SEIU-UHW Submits Signatures for Anaheim Hospital Tax Ballot Measure

By:Matthew Cunningham

A union-sponsored ballot measure campaign to impose a 3% gross-receipts tax on for-profit Anaheim hospitals – which critics contends will increase patient costs while narrowing their health care options – submitted 27,479 signatures to the City Clerk’s Office, which as turned them over to the OC Registrar of Voters for verification.

16,788 valid Anaheim voter signatures are necessary to qualify the initiative for the November 2024 ballot.

The hospital tax measure is sponsored by the powerful Service Employees International Union-United Healthcare Workers West, which has spent more than half a million dollars on the ballot measure campaign thus far.

The Anaheim City Clerk’s office received the signatures on Jun 4 and, following a prima facie review, turned the signatures over to the OC ROV on June 10 for signature verification, which must be completed within 30 business days – or July 30. The ROV reports the number of valid signatures to the City Clerk, who either deems the petition insufficient or issue a Certificate of Sufficiency to present to the City Council for decision on how to proceed.

The clock is ticking on any hopes of placing it on the November 2024 ballot. If it qualifies, the Anaheim City Council votes to either adopt it as an ordinance or place it before the voters. While the deadline for placement on the November ballot is August 9, the last scheduled council meeting prior to that deadline is July 23 (although the mayor has the option of calling a special council meeting).

SEIU-UHW ballot measure would impose a 3% “gross receipts” tax on for-profit hospitals operating in Anaheim. The tax would apply to the share of the hospital owners revenue generated in either Anaheim or statewide.

READ: SEIU Behind Ballot Measure To Impose Tax On For-Profit Hospitals In Anaheim

The tax would hit any for-profit Anaheim hospital that provides “24-hour inpatient care” that includes “medical, nursing, surgical, anesthesia, laboratory, radiology, pharmacy” services.

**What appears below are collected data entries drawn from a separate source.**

(** Called with the arguments they accept, the three methods of the E-step
    run one after the other on every well-shaped sequence of [T >= 1] steps:
    the forward pass stores its factors, the backward pass reads them, and
    the statistics, given the likelihood the forward pass returned, store
    posteriors with
    [state_posts[t][i] = fwdlattice[t][i] * bwdlattice[t][i] / likelihood]. *)
Theorem estep_methods_run_in_sequence (self : IOHMM F) (transmat : tensor F)
    (framelogprob : mat F) (T n : nat) (sp : vec F) :
  n_components self = n -> startprob self = Some sp -> length sp = n ->
  shape3 transmat T n n -> shape2 framelogprob T n -> 1 <= T ->
  exists likelihood fwdlattice sfs bwdlattice tp sps,
    _do_forward_pass self transmat framelogprob =
      (Ok (likelihood, fwdlattice), set_scaling_factors sfs self) /\
    _do_backward_pass (set_scaling_factors sfs self) transmat framelogprob = Ok bwdlattice /\
    _compute_sufficient_static (set_scaling_factors sfs self) transmat framelogprob
      fwdlattice bwdlattice likelihood =
      (Ok tt, set_state_posts sps (set_trans_posts tp (set_scaling_factors sfs self))) /\
    shape3 tp T n n /\ shape2 sps T n /\
    (forall t i, t < T -> i < n ->
       at2 sps t i = fdiv (fmul (at2 fwdlattice t i) (at2 bwdlattice t i)) likelihood).
Proof.
  intros Hn Hsp Hspl Htm Hflp HT.
  destruct (shape3_lookup transmat T n n 0 Htm) as (tm0 & Htm0 & Hsh0); [lia|].
  destruct (forward_lattice_spec self transmat framelogprob T n sp tm0)
    as (fwd & sfs & E & Hfwd & Hsfs & _); try done.
  destruct (backward_pass_spec (set_scaling_factors sfs self) transmat framelogprob T T n sfs)
    as (bwd & Eb & Hb & _); try done; try lia.
  set (lik := np_exp (fmul (fopp f1) (np_sum (np_log <$> sfs)))).
  destruct (trans_posts_spec (set_scaling_factors sfs self) transmat framelogprob fwd bwd
              lik T n sp) as (tp & Etp & Htp & _); try done.
  destruct (state_posts_spec (set_trans_posts tp (set_scaling_factors sfs self)) fwd bwd T n)
    as (sps & Esps & Hsps & Hprod); try done.
  exists lik, fwd, sfs, bwd, tp, (div_scalar sps lik).
  split. { unfold _do_forward_pass. rewrite E. reflexivity. }
  split; [exact Eb|]. split.
  { unfold _compute_sufficient_static.
    destruct Hflp as [HlenT Hrows]. rewrite HlenT.
    replace (n_components (set_scaling_factors sfs self)) with n by done.
    rewrite Etp.
    replace (n_components (set_trans_posts tp (set_scaling_factors sfs self))) with n
      in Esps |- * by done.
    rewrite Esps. reflexivity. }
  split; [done|]. split; [by apply shape2_div_scalar|].
  intros t i Ht Hi. rewrite (at2_div_scalar sps T n t i lik) by done.
  by rewrite Hprod.
Qed.

End Pipeline.

(** ** The further properties on the example *)

Lemma forward_pass_empty_sequence_witness :
  (startprob (b64_model 0) = Some b64_start /\ length b64_start = 2 /\
   b64_transmat !! 0 = Some b64_uniform /\ shape2 b64_uniform 2 2) /\
  forall TR : Transcendental float,
    _do_forward_pass (b64_model 0) b64_transmat [] = (Raise IndexError, b64_model 0).
Proof.
  assert (Hhyp : startprob (b64_model 0) = Some b64_start /\ length b64_start = 2 /\
                 b64_transmat !! 0 = Some b64_uniform /\ shape2 b64_uniform 2 2).
  { repeat split; try reflexivity; repeat constructor. }
  split; [exact Hhyp|]. destruct Hhyp as (h1 & h2 & h3 & h4). intros TR.
  exact (forward_pass_empty_sequence (b64_model 0) b64_transmat 2 b64_start b64_uniform
           h1 h2 h3 h4).
Defined.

There are several Anaheim hospitals that would be subject to such a tax:

According to the measure’s language, “hospitals subject to the tax could request from the City that the Hospital’s gross receipts be apportioned according to the amount of business activity the Hospital has within Anaheim or the State of California.”

Revenues raised from such a tax would go into the city’s general fund – the initiative makes no mention of unofficially earmarking funds for any particular city service – it’s just more tax revenue for city government.

According to industry sources, the SEIU-UHW has been in contract negotiations with several for-profit hospitals, and the ballot measure serves as negotiating leverage, i.e. “agree to our terms or we’ll put this tax on the ballot.”

Even if it is determined the hospital tax ballot measure has enough valid signatures to qualify for the ballot, there is still a short window within which SEIU-UHW can withdraw the initiative.

According to the notice of intent filed with the Anaheim City Clerk on January 10, 2024, the initiative’s proponent is Darrell Jerome, an SEIU officer who works as a medical assistant for Kaiser Permanente, which has a massive hospital facility in East Anaheim. Kaiser-Permanente is a not-for-profit hospital chain and therefore would not be subject to the 3% gross receipts tax.

Some critics took aim not only at the ballot measure, but at the union powering it – the SEIU-UHW.

“SEIU-UHW’s policy proposals — including this latest ballot measure — are just the tip of the iceberg when it comes to the union’s controversies,” said Charlyce Bozello, communications director for the Center for Union Facts. “Several of the union’s leaders have faced serious sexual harassment allegations, and dozens of employee reviews allege a brutal work environment and even accuse UHW of being anti-union. Before weighing in on UHW’s policies, the public and union members deserve to get the full story on the union’s track record.” 

[Editor’s not: an earlier version of this article erroneously stated August 11 as the deadline for placing the initiative on the November ballot. The actual deadline is August 9.]